The issue is a thorn in the side of both Tehran and the International Atomic Energy Agency (IAEA) since the particles suggest Iran once had undeclared nuclear material at three different locations, but the IAEA has yet to obtain satisfactory answers from Iran on how the material got there or where it went.
"The statement of the Agency in its report is completely unprofessional, illusory, and unfair," Iran's ambassador to the IAEA, Kazem Gharibabadi, said in a statement to a meeting of the IAEA's 35-nation Board of Governors.
Gharibabadi was referring to a passage in an IAEA report last week that said the lack of progress was seriously affecting the IAEA's ability to determine that Iran's program is entirely peaceful, as Tehran says it is.
Failure to resolve the issue complicates efforts to restart talks aimed at bringing the United States and Iran fully back into the fold of the 2015 nuclear deal since Washington and its allies continue to pressure Iran to give the IAEA answers.
Having obtained concessions last weekend from Iran on another issue, keeping some monitoring equipment running, IAEA Chief Rafael Grossi is due to meet Iranian nuclear chief Mohammad Eslami in Vienna next week for talks on the particles.

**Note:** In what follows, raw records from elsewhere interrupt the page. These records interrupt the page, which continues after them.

Lemma extract_tags_labels (lang : string) (d : list (string * json)) (tags : list string) :
  extract_tags (JDict d) lang = Ok tags ->
  exists concepts categories,
    entries_of d "concepts" = Ok concepts
    /\ entries_of d "categories" = Ok categories
    /\ tags = labels_of lang concepts ++ labels_of lang categories.
Proof.
  unfold extract_tags, entries_of. cbn [py_get rbind].
  destruct (py_iter (py_or (dict_get d "concepts") (JList []))) as [cs|e]; [|discriminate].
  cbn [rbind].
  destruct (py_iter (py_or (dict_get d "categories") (JList []))) as [ks|e]; [|discriminate].
  cbn [rbind]. intros Heq. injection Heq as <-.
  exists cs, ks. rewrite !append_labels_spec. auto.
Qed.

Lemma labels_of_nonempty (lang : string) (entries : list json) :
  Forall (fun label => label <> "") (labels_of lang entries)
  /\ (List.length (labels_of lang entries) <= List.length entries)%nat.
Proof.
  unfold labels_of. split.
  - apply Forall_forall. intros label Hin. apply filter_In in Hin. destruct Hin as [_ Hne].
    intros ->. discriminate.
  - rewrite <- (length_map (normalize_label lang) entries). apply filter_length_le.
Qed.

Lemma concat_nonempty (sep : string) (tags : list string) :
  Forall (fun label => label <> "") tags ->
  String.concat sep tags = "" -> tags = [].
Proof.
  intros Hall. destruct tags as [|t rest]; [reflexivity|].
  inversion Hall as [|? ? Ht _]; subst.
  destruct t as [|c t]; [contradiction|].
  destruct rest; simpl; discriminate.
Qed.

(** X4: the tags of an article are never empty strings and are no more than
    its concept and category entries, so the Tags/keywords field is empty
    only when there is no tag at all; an article whose concepts and
    categories are missing, null or empty has none. *)
Theorem extract_tags_no_empty_tag (lang : string) (d : list (string * json)) (tags : list string) :
  extract_tags (JDict d) lang = Ok tags ->
  Forall (fun label => label <> "") tags
  /\ (String.concat "; " tags = "" <-> tags = [])
  /\ (forall concepts categories,
        entries_of d "concepts" = Ok concepts ->
        entries_of d "categories" = Ok categories ->
        (List.length tags <= List.length concepts + List.length categories)%nat)
  /\ (truthy (dict_get d "concepts") = false ->
      truthy (dict_get d "categories") = false -> tags = []).
Proof.
  intros Htags.
  destruct (extract_tags_labels lang d tags Htags) as (cs & ks & Hc & Hk & ->).
  assert (Hall : Forall (fun label => label <> "") (labels_of lang cs ++ labels_of lang ks)).
  { apply Forall_app. split; apply labels_of_nonempty. }
  split; [exact Hall|]. split; [|split].
  - split; [apply concat_nonempty; exact Hall | intros ->; reflexivity].
  - intros concepts categories Hc' Hk'.
    rewrite Hc in Hc'. rewrite Hk in Hk'. injection Hc' as <-. injection Hk' as <-.
    rewrite length_app.
    apply Nat.add_le_mono; apply labels_of_nonempty.
  - intros Hfc Hfk. unfold entries_of, py_or in Hc, Hk. rewrite Hfc in Hc. rewrite Hfk in Hk.
    injection Hc as <-. injection Hk as <-. reflexivity.
Qed.
(** X9: the index lists [_partition_vars] gives, with at most as many
    binding constraints as design variables.  Whatever the singular
    values are, the function ends within [n_binding] exchanges: it
    returns, or it raises [IndexError] when an exchange would leave one
    of the lists.  When it returns, there are [n_vars] independent and
    [n_binding] dependent variables, every one of the
    [n_vars + n_binding] variables is in exactly one of the two lists,
    and the slack variables are the first [n_binding] independent
    variables: no exchange makes a slack variable dependent. *)
Theorem partition_vars_indices (fuel : nat) (w : trace) :
  (n_binding <= n_vars)%nat ->
  (n_binding < fuel)%nat ->
  match Canonical._partition_vars svd settings n_vars n_binding variables0 del_f0
          d_psi_d_x0 fuel w with
  | (Ok p, _) => indices_partitioned p
  | (Raise e, _) => e = IndexError "list index out of range"
  | (OutOfFuel, _) => False
  end.
Proof.
  intros Hle Hfuel. unfold Canonical._partition_vars.
  apply swap_loop_ends; [|lia].
  match goal with
  | |- indices_partitioned
         (fst (fold_left _ _ (fold_left _ _ ?start, _))) =>
      destruct (independent_indices n_vars 0 start) as [Hz Hy];
      cbv zeta in Hz, Hy; cbn [Canonical.z_ind0 Canonical.y_ind0 app] in Hz, Hy;
      destruct (dependent_indices n_binding 0
                  (fold_left
                     (Canonical.independent_step n_binding variables0 del_f0 d_psi_d_x0)
                     (seq 0 n_vars) start) (-1)%Z Hz ltac:(cbn; lia))
        as [Hz' Hy']
  end.
  cbv zeta in Hz', Hy'. rewrite Hy in Hy'. cbn [app] in Hy'.
  unfold indices_partitioned. rewrite Hz', Hy', !length_seq, Nat.add_0_r.
  split; [reflexivity|]. split; [reflexivity|]. split.
  - rewrite <- seq_app. reflexivity.
  - now apply firstn_seq_le.
Qed.

End PartitionIndices.

(** Three design variables and one binding constraint, the matrix of the
    dependent variable singular once. *)
Lemma partition_vars_indices_witness :
  match Canonical._partition_vars
          (fun m => match m with [[v]] => [v] | _ => [] end)
          default_settings 3 1 [0; 1; 2; 3]%float [1; 1; 1]%float
          [[1; 1; 0]]%float 5 [] with
  | (Ok p, _) => indices_partitioned 3 1 p
  | (Raise e, _) => e = IndexError "list index out of range"
  | (OutOfFuel, _) => False
  end.
Proof.
  exact (@partition_vars_indices (fun m => match m with [[v]] => [v] | _ => [] end)
           default_settings 3 1 [0; 1; 2; 3]%float [1; 1; 1]%float
           [[1; 1; 0]]%float 5 [] (le_S _ _ (le_S _ _ (le_n 1)))
           (le_S _ _ (le_S _ _ (le_S _ _ (le_n 2))))).
Defined.

(** ** The constrained drivers without constraints, and without a turn *)

(** A computation that ends with a value from every trace. *)
Definition succeeds {A} (m : M A) : Prop :=
  forall w, exists a w', m w = (Ok a, w').

Lemma succeeds_ret {A} (a : A) : succeeds (ret a).
Proof. intros w. now exists a, w. Qed.

Lemma succeeds_emit (e : event) : succeeds (emit e).
Proof. intros w. now exists tt, (w ++ [e]). Qed.

Lemma succeeds_bind {A B} (m : M A) (k : A -> M B) :
  succeeds m -> (forall a, succeeds (k a)) -> succeeds (bind m k).
Proof.
  intros Hm Hk w. destruct (Hm w) as (a & w1 & H1).
  rewrite (bind_Ok _ _ _ H1). apply Hk.
Qed.

Lemma succeeds_when (c : bool) (m : M unit) : succeeds m -> succeeds (when c m).
Proof. intros Hm. destruct c; [exact Hm | apply succeeds_ret]. Qed.

Lemma succeeds_map_m {A B} (body : A -> M B) (xs : list A) :
  (forall x, succeeds (body x)) -> succeeds (map_m body xs).
Proof.
  intros Hbody. induction xs as [|x xs IH]; cbn [map_m]; [apply succeeds_ret|].
  apply succeeds_bind; [apply Hbody|]. intros y.
  apply succeeds_bind; [exact IH|]. intros ys. apply succeeds_ret.
Qed.

Lemma succeeds_f_f (f : Objective) (x : vec) : succeeds (f_f f x).
Proof.
  unfold f_f. apply succeeds_bind; [apply succeeds_emit|]. intros _. apply succeeds_ret.
Qed.

Lemma succeeds_g_g (i : nat) (c : Constraint) (x : vec) : succeeds (g_g i c x).
Proof.
  unfold g_g. apply succeeds_bind; [apply succeeds_emit|]. intros _. apply succeeds_ret.
Qed.

Lemma succeeds_finite_difference (eval : vec -> M float) (s : Settings) (x : vec) :
  (forall y, succeeds (eval y)) -> succeeds (finite_difference eval s x).
Proof.
  intros Heval. unfold finite_difference. apply succeeds_map_m. intros i.
  destruct (central_diff s);
    (apply succeeds_bind; [apply Heval|]; intros up;
     apply succeeds_bind; [apply Heval|]; intros other; apply succeeds_ret).
Qed.

Lemma succeeds_del_f (s : Settings) (f : Objective) (x : vec) : succeeds (del_f s f x).
Proof.
  unfold del_f. destruct (o_grad f).
  - apply succeeds_bind; [apply succeeds_emit|]. intros _. apply succeeds_ret.
  - apply succeeds_finite_difference. intros y. apply succeeds_f_f.
Qed.

Lemma succeeds_del_g (s : Settings) (i : nat) (c : Constraint) (x : vec) :
  succeeds (del_g s i c x).
Proof.
  unfold del_g. destruct (c_grad c).
  - apply succeeds_bind; [apply succeeds_emit|]. intros _. apply succeeds_ret.
  - apply succeeds_finite_difference. intros y. apply succeeds_g_g.
Qed.

Lemma succeeds_append_file (s : Settings) : succeeds (Canonical.append_file s).
Proof.
  unfold Canonical.append_file, Legacy.append_file, print.
  repeat (apply succeeds_bind; [apply succeeds_emit|]; intros _).
  apply succeeds_emit.
Qed.

Lemma succeeds_eval_constr (g : list Constraint) (x : vec) :
  succeeds (Canonical._eval_constr g x).
Proof. intros w. rewrite eval_constr_run. eauto. Qed.

(** The gradients are there when every constraint counted has an
    adapter. *)
Lemma succeeds_eval_grad (s : Settings) (x : vec) (f : Objective)
  (g : list Constraint) (n_vars n_cstr : nat) :
  (n_cstr <= List.length g)%nat ->
  succeeds (Canonical._eval_grad s x f g n_vars n_cstr).
Proof.
  intros Hlen. unfold Canonical._eval_grad.
  apply succeeds_bind; [apply succeeds_del_f|]. intros del_f0.
  apply succeeds_bind; [|intros cols; apply succeeds_ret].
  assert (Hall : forall l, (forall i, In i l -> (i < List.length g)%nat) ->
            succeeds (map_m (fun i => match nth_error g i with
                                      | Some c => del_g s i c x
                                      | None => raise (IndexError "index out of bounds")
                                      end) l)).
  { induction l as [|i l IH]; intros Hl; cbn [map_m]; [apply succeeds_ret|].
    apply succeeds_bind.
    - destruct (nth_error g i) as [c|] eqn:E; [apply succeeds_del_g|].
      apply nth_error_None in E. specialize (Hl i (or_introl eq_refl)). lia.
    - intros y. apply succeeds_bind; [|intros ys; apply succeeds_ret].
      apply IH. intros j Hj. apply Hl. now right. }
  apply Hall. intros i Hi. apply in_seq in Hi. lia.
Qed.

Lemma eval_constr_none (x : vec) (w : trace) :
  Canonical._eval_constr [] x w = (Ok [], w).
Proof. reflexivity. Qed.

(** Runs the first computation of a sequence that is known to end with
    a value. *)
Ltac run_ok H :=
  match goal with
  | |- context [bind ?m _ ?w] =>
      let a := fresh "a" in
      let w1 := fresh "w" in
      let Hrun := fresh "Hrun" in
      destruct (H w) as (a & w1 & Hrun); rewrite (bind_Ok _ _ _ Hrun)
  end.

Section NoConstraints.

Variable svd : matrix -> vec.
Variable solve : matrix -> vec -> option vec.
Variable task :
  Objective -> list Constraint -> vec -> vec -> float -> vec -> matrix -> matrix ->
  list nat -> list nat -> nat -> nat -> list bool -> Settings ->
  M (option (vec * float * vec)).
Variable f : Objective.
Variable settings : Settings.

Hypothesis Hn : n_cstr settings = 0%nat.
Hypothesis Hi : n_ineq_cstr settings = 0%nat.

Lemma find_combination_without_constraints (x0 : vec) (n_vars : nat)
  (del_2_L0 : matrix) (del_f0 : vec) (del_g0 : matrix) (g0 : vec) (w : trace) :
  fst (Canonical.find_combination svd solve [] settings x0 n_vars 0 0 del_2_L0
         del_f0 del_g0 g0 w)
  = Raise (AttributeError "'int' object has no attribute 'item'").
Proof.
  unfold Canonical.find_combination.
  rewrite (bind_Ok _ _ _ (when_run _ _ _)).
  change (Canonical.poss_combos 0 0) with [@nil bool].
  cbn [Canonical.strict_loop].
  replace (Canonical.skipped svd n_vars del_g0 []) with false
    by (unfold Canonical.skipped; cbn; now destruct n_vars).
  unfold Canonical.solve_trial, Canonical._get_x_lambda. reflexivity.
Qed.

Lemma sqp_without_constraints (fuel : nat) (x_start : vec) (w : trace) :
  (termination_tol settings <? 1)%float = true ->
  below_max_iterations 0 settings = true ->
  fst (Canonical._sqp svd solve f [] settings (S fuel) x_start w)
  = Raise (AttributeError "'int' object has no attribute 'item'").
Proof.
  intros Htol Hmax.
  unfold Canonical._sqp. cbn [Canonical.sqp_outer_loop].
  cbn [Canonical.s_iter Canonical.s_mag_dx Canonical.s_x0 Canonical.s_o_iter].
  rewrite Hmax, Htol, Hn, Hi. cbn [andb].
  rewrite (bind_Ok _ _ _ (when_run _ _ _)).
  run_ok (succeeds_f_f f x_start).
  rewrite (bind_Ok _ _ _ (eval_constr_none _ _)).
  run_ok (@succeeds_eval_grad settings x_start f [] (List.length x_start) 0 (le_n 0)).
  destruct a0 as [del_f0 del_g0].
  run_ok (succeeds_append_file settings).
  unfold Canonical._get_delta_x.
  match goal with
  | |- fst (bind (bind ?m _) _ ?w0) = _ =>
      pose proof (find_combination_without_constraints x_start (List.length x_start)
                    (Np.mscale (Np.eye (List.length x_start)) (hess_init settings))
                    del_f0 del_g0 [] w0) as Hfind;
      destruct (m w0) as [[last| |] w'] eqn:E; cbn [fst] in Hfind;
      try discriminate
  end.
  injection Hfind as ->.
  rewrite (bind_Raise _ _ _ (bind_Raise _ _ _ E)). reflexivity.
Qed.

Lemma grg_without_constraints (fuel : nat) (x_start : vec) (w : trace) :
  (termination_tol settings <? 1)%float = true ->
  below_max_iterations 0 settings = true ->
  fst (Canonical._grg svd solve task f [] settings (S fuel) x_start w)
  = Raise (AttributeError "'int' object has no attribute 'item'").
Proof.
  intros Htol Hmax.
  unfold Canonical._grg.
  run_ok (succeeds_f_f f x_start).
  rewrite (bind_Ok _ _ _ (eval_constr_none _ _)).
  cbn [Canonical.grg_loop].
  cbn [Canonical.g_iter Canonical.g_mag_dx Canonical.g_x0 Canonical.g_g0].
  rewrite Hmax, Htol, Hn, Hi. cbn [andb].
  run_ok (@succeeds_eval_grad settings x_start f [] (List.length x_start) 0 (le_n 0)).
  destruct a0 as [del_f0 del_g0].
  run_ok (succeeds_append_file settings).
  reflexivity.
Qed.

To Iran and allies like Russia, the fact the three sites mainly seem to date back to the early 2000s and there is no indication any of the material presents was enriched to a high degree means the world and the IAEA should move on.
The IAEA, however, seeks to account for all nuclear material in a country. The traces suggest some material might still exist and be unaccounted for, meaning it could potentially be used to make nuclear weapons.
"I would like to seriously convey my concerns over the aggrandizing of few insignificant old issues from the (IAEA) secretariat," Gharibabadi said in the text of his statement.
"How is it possible that an insignificant amount of material belonging to two decades ago affect the peaceful nature of the nuclear program of a country, while that country is hosting more than 20 percent of the Agency's inspections at the global level ... ?!" he added.